→ DIRECTIONS FOR THIS TASK: Please reproduce exactly the lines from the start of the records through the one containing "Inductive subsystem := Page | Slab.", and nothing more.
── DATA SHOWN ──
(** Modelled from the spec: the kind of an event (section 3); the C
    declaration is missing. *)
Inductive event_kind := Alloc | Free.

(** Modelled from the spec: the two allocators (section 3); the C
    declaration is missing. *)
Inductive subsystem := Page | Slab.

(** Modelled from the spec: the normalised event of section 3, whose C
    declaration is missing. *)
Record AllocEvent := {
  kind : event_kind;
  subsys : subsystem;
  size_bytes : N;               (* a non-negative integer *)
  call_stack : list Z;          (* frame identifiers, innermost first *)
  origin : Z
}.

(** Modelled from the spec: the node of the merged call-stack tree,
    whose C declaration is missing.  The children are kept in creation
    order, one per frame identifier. *)
#[warnings="-register-all"]
Inductive CallSiteNode := Node {
  frame_id : Z;
  children : list CallSiteNode;
  current_bytes : Z;
  peak_bytes : Z;
  alloc_count : Z;
  free_count : Z
}.

(** Modelled from the spec: the forest root, a mapping from origin
    identifier to root node, whose C definition is missing. *)
Abbreviation TaskMap := (gmap Z CallSiteNode).

(** Modelled from the spec: node creation of the missing engine; nodes
    are created lazily, with all counters at zero. *)
Definition new_node (f : Z) : CallSiteNode :=
  {| frame_id := f; children := []; current_bytes := 0; peak_bytes := 0;
     alloc_count := 0; free_count := 0 |}.

(** Modelled from the spec: replacing the children of a node in the
    missing engine; [frame_id] and the counters stay. *)
Definition with_children (n : CallSiteNode) (cs : list CallSiteNode) : CallSiteNode :=
  {| frame_id := frame_id n; children := cs;
     current_bytes := current_bytes n; peak_bytes := peak_bytes n;
     alloc_count := alloc_count n; free_count := free_count n |}.

(** Modelled from the spec: the update of the terminal node by an Alloc,
    part of the missing [ingest]: add the size, count the allocation,
    raise the peak to the new current value if that is larger. *)
Definition on_alloc (size : Z) (n : CallSiteNode) : CallSiteNode :=
  let cur := current_bytes n + size in
  {| frame_id := frame_id n; children := children n;
     current_bytes := cur; peak_bytes := Z.max (peak_bytes n) cur;
     alloc_count := alloc_count n + 1; free_count := free_count n |}.

(** Modelled from the spec: the update of the terminal node by a Free,
    part of the missing [ingest]: subtract the size with a floor of
    zero, count the free, leave the peak alone. *)
Definition on_free (size : Z) (n : CallSiteNode) : CallSiteNode :=
  {| frame_id := frame_id n; children := children n;
     current_bytes := Z.max 0 (current_bytes n - size);
     peak_bytes := peak_bytes n;
     alloc_count := alloc_count n; free_count := free_count n + 1 |}.

(** Modelled from the spec: the anomaly test of the missing [ingest]; a
    Free larger than what the node holds would go negative. *)
Definition underflows (size : Z) (n : CallSiteNode) : bool :=
  current_bytes n - size <? 0.

(** Modelled from the spec: the create-or-find step of the missing
    [ingest]; the child for frame [f] is updated by [upd], and created
    first if it is not there. *)
Fixpoint upsert (f : Z) (upd : CallSiteNode -> CallSiteNode)
    (cs : list CallSiteNode) : list CallSiteNode :=
  match cs with
  | [] => [upd (new_node f)]
  | c :: cs' =>
      if frame_id c =? f then upd c :: cs' else c :: upsert f upd cs'
  end.

(** Modelled from the spec: the walk of the missing [ingest] along a
    call stack, creating the nodes that are not there yet and applying
    [upd] to the terminal node. *)
Fixpoint at_stack (stack : list Z) (upd : CallSiteNode -> CallSiteNode)
    (n : CallSiteNode) : CallSiteNode :=
  match stack with
  | [] => upd n
  | f :: rest => with_children n (upsert f (at_stack rest upd) (children n))
  end.

(** Modelled from the spec: child lookup by frame identifier in the
    missing engine. *)
Fixpoint find_child (f : Z) (cs : list CallSiteNode) : option CallSiteNode :=
  match cs with
  | [] => None
  | c :: cs' => if frame_id c =? f then Some c else find_child f cs'
  end.

(** Modelled from the spec: the node a call stack leads to from [n] in
    the missing engine, if it exists. *)
Fixpoint node_at (stack : list Z) (n : CallSiteNode) : option CallSiteNode :=
  match stack with
  | [] => Some n
  | f :: rest =>
      match find_child f (children n) with
      | Some c => node_at rest c
      | None => None
      end
  end.

(** Modelled from the spec: the state of the missing engine, the forest
    and the diagnostics emitted so far. *)
Record engine := {
  forest : TaskMap;
  anomalies : list AllocEvent     (* the diagnostics emitted so far *)
}.

(** Modelled from the spec: the state [Init] of section 4.2, an empty
    forest; [mem_tracing_init] is missing. *)
Definition init : engine := {| forest := ∅; anomalies := [] |}.

(** Modelled from the spec: the root for an origin in the missing
    engine, created on first use. *)
Definition root_of (m : TaskMap) (o : Z) : CallSiteNode :=
  default (new_node o) (m !! o).

(** Modelled from the spec: [ingest] of section 4.1, whose C source is
    missing. *)
Definition ingest (e : AllocEvent) (eng : engine) : engine :=
  let root := root_of (forest eng) (origin e) in
  let size := Z.of_N (size_bytes e) in
  match kind e with
  | Alloc =>
      {| forest := <[origin e := at_stack (call_stack e) (on_alloc size) root]> (forest eng);
         anomalies := anomalies eng |}
  | Free =>
      let terminal := default (new_node 0) (node_at (call_stack e) root) in
      {| forest := <[origin e := at_stack (call_stack e) (on_free size) root]> (forest eng);
         anomalies := if underflows size terminal then anomalies eng ++ [e] else anomalies eng |}
  end.

(** Modelled from the spec: the event loop feeding the missing [ingest]. *)
Definition ingest_all (es : list AllocEvent) (eng : engine) : engine :=
  fold_left (fun eng e => ingest e eng) es eng.

(** Modelled from the spec: the node for call stack [stack] under origin
    [o] in the missing [TaskMap]. *)
Definition site_at (m : TaskMap) (o : Z) (stack : list Z) : option CallSiteNode :=
  match m !! o with
  | Some root => node_at stack root
  | None => None
  end.

(** Modelled from the spec: the traversal of step 1 of the missing
    report generator; every node below [n] (and [n] itself) with the
    frames that lead to it, parents before children, children in
    creation order. *)
Fixpoint walk (pre : list Z) (n : CallSiteNode) : list (list Z * CallSiteNode) :=
  let here := (pre ++ [frame_id n])%list in
  (here, n) :: flat_map (walk here) (children n).

(** Modelled from the spec: the flattened forest of step 3 of the
    missing report generator. *)
Definition sites (m : TaskMap) : list (list Z * CallSiteNode) :=
  flat_map (fun '(_, root) => walk [] root) (map_to_list m).

End Engine.

(** * The vocabulary of the statements *)

(** ** About the option loop *)

(** The lines [display_usage] prints. *)
Definition usage_text : list action :=
  Eval cbv in out (snd (display_usage (World initial_globals []))).

(** Equality of the names of the globals is decidable. *)
#[global] Instance int_var_eq_dec : EqDecision int_var.
Proof. solve_decision. Defined.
───
→ RESPONSE TO THIS EXERCISE:
(** Modelled from the spec: the kind of an event (section 3); the C
    declaration is missing. *)
Inductive event_kind := Alloc | Free.

(** Modelled from the spec: the two allocators (section 3); the C
    declaration is missing. *)
Inductive subsystem := Page | Slab.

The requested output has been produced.